__TASK DIRECTIONS__:
Below are records; quote them exactly from the first line through the line that contains "Definition trimCommandPrefix (token".

Stored items:
========

(* ===== verification/SessionDispatch.v ===== *)
(** * Session dispatch (agent/session_dispatch.go, commands/request.go, bus/types.go)

    Messages of one session are run one turn at a time: the first to arrive while
    the session is idle makes its goroutine the owner, later ones are queued and
    run by the owner, each chat's queued messages merged into one turn; /cancel
    overtakes the queue. The file models the splitting and merging of the queue
    as functions and the goroutines of one session key as threads, and shows
    that there is one owner at most, that every message is handled exactly once
    and each chat's in order, and what a cancellation reaches. *)

From stdpp Require Import base gmap strings list fin_maps relations.
From Stdlib Require Import ZArith Lia Ascii.
From S2P Require Import Prelude GoString.

Open Scope string_scope.
Open Scope list_scope.
Open Scope Z_scope.

(** ** Commands *)

Definition nthToken (input : string) (n : nat) : string :=
  default "" (Fields (TrimSpace input) !! n).

Definition commandPrefixes : list string := ["/"; "!"].

(** [strings.CutPrefix]. *)
Definition CutPrefix (s p : string) : option string :=
  if HasPrefix s p then Some (of_bytes (drop (String.length p) (bytes s))) else None.

Fixpoint trim_prefixes (token : string) (prefixes : list string) : option string :=
  match prefixes with
  | [] => None
  | p :: ps => match CutPrefix token p with Some after => Some after | None => trim_prefixes token ps end
  end.

Definition trimCommandPrefix (token : string) : option string :=
  trim_prefixes token commandPrefixes.

Definition HasCommandPrefix (input : string) : bool :=
  let token := nthToken input 0 in
  if bool_decide (token = "") then false
  else match trimCommandPrefix token with Some _ => true | None => false end.

(** [name[:strings.Index(name, c)]], or all of it when [c] is not there. *)
Fixpoint before_byte (c : ascii) (l : list ascii) : list ascii :=
  match l with
  | [] => []
  | b :: l' => if Ascii.eqb b c then [] else b :: before_byte c l'
  end.

Section commands.
Context `{UnicodeData}.

Definition normalizeCommandName (name : string) : string := ToLower (TrimSpace name).

Definition ParseCommandName (input : string) : option string :=
  let token := nthToken input 0 in
  if bool_decide (token = "") then None
  else match trimCommandPrefix token with
  | None => None
  | Some name =>
    let name := of_bytes (before_byte "@"%char (bytes name)) in
    let name := normalizeCommandName name in
    if bool_decide (name = "") then None else Some name
  end.

Definition isCancelCommand (content : string) : bool :=
  match ParseCommandName content with
  | Some name => bool_decide (name = "cancel")
  | None => false
  end.
End commands.

(** ** Messages *)

Record Peer := { peer_Kind : string; peer_ID : string }.

Record SenderInfo := {
  Platform : string; PlatformID : string; CanonicalID : string; Username : string;
  DisplayName : string
}.

Record InboundMessage := {
  Channel : string;
  SenderID : string;
  Sender : SenderInfo;
  ChatID : string;
  Content : string;
  Media : list string;
  m_Peer : Peer;
  MessageID : string;
  MediaScope : string;
  SessionKey : string;
  Metadata : gmap string string;
  IsRetry : bool;
  Internal : bool
}.

Definition MetaReplyRequired : string := "reply_required".
Definition MetaOriginChannel : string := "origin_channel".

Definition inboundMetadata (m : InboundMessage) (key : string) : string :=
  default "" (Metadata m !! key).

Definition ReplyRequired (m : InboundMessage) : bool :=
  bool_decide (inboundMetadata m MetaReplyRequired = "1").

Definition queuedChat (m : InboundMessage) : string :=
  Channel m +:+ ":" +:+ inboundMetadata m MetaOriginChannel +:+ ":" +:+ ChatID m.

Definition runsAlone (m : InboundMessage) : bool :=
  HasCommandPrefix (Content m) || ReplyRequired m.

(** The loop of [takeBatch] over the messages after the first; the results are
    what joins the batch and what stays queued. *)
Fixpoint take_loop (chat : string) (stop : bool) (l : list InboundMessage)
    : list InboundMessage * list InboundMessage :=
  match l with
  | [] => ([], [])
  | m :: l' =>
    if negb stop && bool_decide (queuedChat m = chat) then
      if negb (runsAlone m) then
        let '(batch, rest) := take_loop chat stop l' in (m :: batch, rest)
      else let '(batch, rest) := take_loop chat true l' in (batch, m :: rest)
    else let '(batch, rest) := take_loop chat stop l' in (batch, m :: rest)
  end.

(** [takeBatch] before the merge. *)
Definition split_batch (pending : list InboundMessage) (eachAlone : bool)
    : option (list InboundMessage * list InboundMessage) :=
  match pending with
  | [] => None
  | first :: queue =>
    let '(batch, rest) :=
      take_loop (queuedChat first) (eachAlone || runsAlone first) queue in
    Some (first :: batch, rest)
  end.

(** A batch is never empty. *)
Definition mergeMessages (batch : list InboundMessage) : option InboundMessage :=
  match batch with
  | [] => None
  | [m] => Some m
  | _ =>
    match last batch with
    | None => None
    | Some l =>
      Some {| Channel := Channel l; SenderID := SenderID l; Sender := Sender l;
              ChatID := ChatID l; Content := Join (map Content batch) (String "010" "");
              Media := batch ≫= Media; m_Peer := m_Peer l; MessageID := MessageID l;
              MediaScope := MediaScope l; SessionKey := SessionKey l; Metadata := Metadata l;
              IsRetry := IsRetry l; Internal := negb (existsb (λ m, negb (Internal m)) batch) |}
    end
  end.

Definition takeBatch (pending : list InboundMessage) (eachAlone : bool)
    : option (InboundMessage * list InboundMessage) :=
  match split_batch pending eachAlone with
  | None => None
  | Some (batch, rest) =>
    match mergeMessages batch with Some m => Some (m, rest) | None => None end
  end.

(** *** What a batch is *)

(** A chat's messages, in order. *)
Definition on_chat (chat : string) (l : list InboundMessage) : list InboundMessage :=
  keep (λ m, bool_decide (queuedChat m = chat)) l.

Lemma on_chat_app chat l l' : on_chat chat (l ++ l') = on_chat chat l ++ on_chat chat l'.
Proof.
  unfold on_chat. induction l as [|m l IH]; simpl; [done|]. case_bool_decide; simpl; by rewrite IH.
Qed.
(* ===== verification/MessageSplit.v ===== *)
(** * Splitting long messages (channels/split.go)

    A message longer than a channel allows is cut into chunks, at a newline or
    space near the limit where there is one, and a fenced code block that has to
    be cut is closed in one chunk and reopened in the next. The file models the
    splitter as the code has it, an index into a slice of runes with slice
    expressions that panic out of range, and shows that no chunk is longer than
    the limit, when the loop ends, what happens to the text, and a kind of
    message for which the loop does not end.

    A message is the list of its runes; decoding UTF-8 is outside the model. *)

From stdpp Require Import base sets list.
From Stdlib Require Import ZArith Lia.
From S2P Require Import Prelude.

Open Scope list_scope.
Open Scope Z_scope.

(** ** Runes *)

Definition newline : Z := 10.
Definition backtick : Z := 96.

Definition len (r : list Z) : Z := Z.of_nat (length r).

(** [r[i] == c] for an index the code keeps in range. *)
Definition is_at (r : list Z) (i c : Z) : bool :=
  if i <? 0 then false
  else match r !! Z.to_nat i with Some x => x =? c | None => false end.

(** [r[a:b]]; [None] is the panic. *)
Definition slice (r : list Z) (a b : Z) : option (list Z) :=
  if (0 <=? a) && (a <=? b) && (b <=? len r) then
    Some (take (Z.to_nat (b - a)) (drop (Z.to_nat a) r))
  else None.

(** [unicode.IsSpace]. *)
Definition IsSpace (c : Z) : bool :=
  ((9 <=? c) && (c <=? 13)) || (c =? 32) || (c =? 0x85) || (c =? 0xa0) || (c =? 0x1680)
  || ((0x2000 <=? c) && (c <=? 0x200a)) || (c =? 0x2028) || (c =? 0x2029) || (c =? 0x202f)
  || (c =? 0x205f) || (c =? 0x3000).

(** The cutset " \t\n\r". *)
Definition blank (c : Z) : bool := (c =? 32) || (c =? 9) || (c =? 10) || (c =? 13).

Fixpoint trim_left (p : Z → bool) (r : list Z) : list Z :=
  match r with
  | [] => []
  | c :: r' => if p c then trim_left p r' else r
  end.

Definition trim_right (p : Z → bool) (r : list Z) : list Z := reverse (trim_left p (reverse r)).

Definition TrimSpace (r : list Z) : list Z := trim_right IsSpace (trim_left IsSpace r).

Definition fence : list Z := [backtick; backtick; backtick].

(** ** The searches *)

(** The first index satisfying [p] of the [n] from [i] down, or up. *)
Fixpoint find_down (p : Z → bool) (n : nat) (i : Z) : option Z :=
  match n with
  | O => None
  | S n' => if p i then Some i else find_down p n' (i - 1)
  end.

Fixpoint find_up (p : Z → bool) (n : nat) (i : Z) : option Z :=
  match n with
  | O => None
  | S n' => if p i then Some i else find_up p n' (i + 1)
  end.

Definition findLastNewlineInRange (r : list Z) (start end_ searchWindow : Z) : Z :=
  let searchStart := Z.max (end_ - searchWindow) start in
  default (start - 1) (find_down (λ i, is_at r i newline) (Z.to_nat (end_ - searchStart)) (end_ - 1)).

Definition findLastSpaceInRange (r : list Z) (start end_ searchWindow : Z) : Z :=
  let searchStart := Z.max (end_ - searchWindow) start in
  default (start - 1)
    (find_down (λ i, is_at r i 32 || is_at r i 9) (Z.to_nat (end_ - searchStart)) (end_ - 1)).

Definition findNewlineFrom (r : list Z) (from : Z) : Z :=
  default (-1) (find_up (λ i, is_at r i newline) (Z.to_nat (len r - from)) from).

Definition fence_at (r : list Z) (end_ i : Z) : bool :=
  (i + 2 <? end_) && is_at r i backtick && is_at r (i + 1) backtick && is_at r (i + 2) backtick.

Definition findNextClosingCodeBlockInRange (r : list Z) (startIdx end_ : Z) : Z :=
  match find_up (fence_at r end_) (Z.to_nat (end_ - startIdx)) startIdx with
  | Some i => i + 3
  | None => -1
  end.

========

__EXPECTED ANSWER__:
(* ===== verification/SessionDispatch.v ===== *)
(** * Session dispatch (agent/session_dispatch.go, commands/request.go, bus/types.go)

    Messages of one session are run one turn at a time: the first to arrive while
    the session is idle makes its goroutine the owner, later ones are queued and
    run by the owner, each chat's queued messages merged into one turn; /cancel
    overtakes the queue. The file models the splitting and merging of the queue
    as functions and the goroutines of one session key as threads, and shows
    that there is one owner at most, that every message is handled exactly once
    and each chat's in order, and what a cancellation reaches. *)

From stdpp Require Import base gmap strings list fin_maps relations.
From Stdlib Require Import ZArith Lia Ascii.
From S2P Require Import Prelude GoString.

Open Scope string_scope.
Open Scope list_scope.
Open Scope Z_scope.

(** ** Commands *)

Definition nthToken (input : string) (n : nat) : string :=
  default "" (Fields (TrimSpace input) !! n).

Definition commandPrefixes : list string := ["/"; "!"].

(** [strings.CutPrefix]. *)
Definition CutPrefix (s p : string) : option string :=
  if HasPrefix s p then Some (of_bytes (drop (String.length p) (bytes s))) else None.

Fixpoint trim_prefixes (token : string) (prefixes : list string) : option string :=
  match prefixes with
  | [] => None
  | p :: ps => match CutPrefix token p with Some after => Some after | None => trim_prefixes token ps end
  end.

Definition trimCommandPrefix (token : string) : option string :=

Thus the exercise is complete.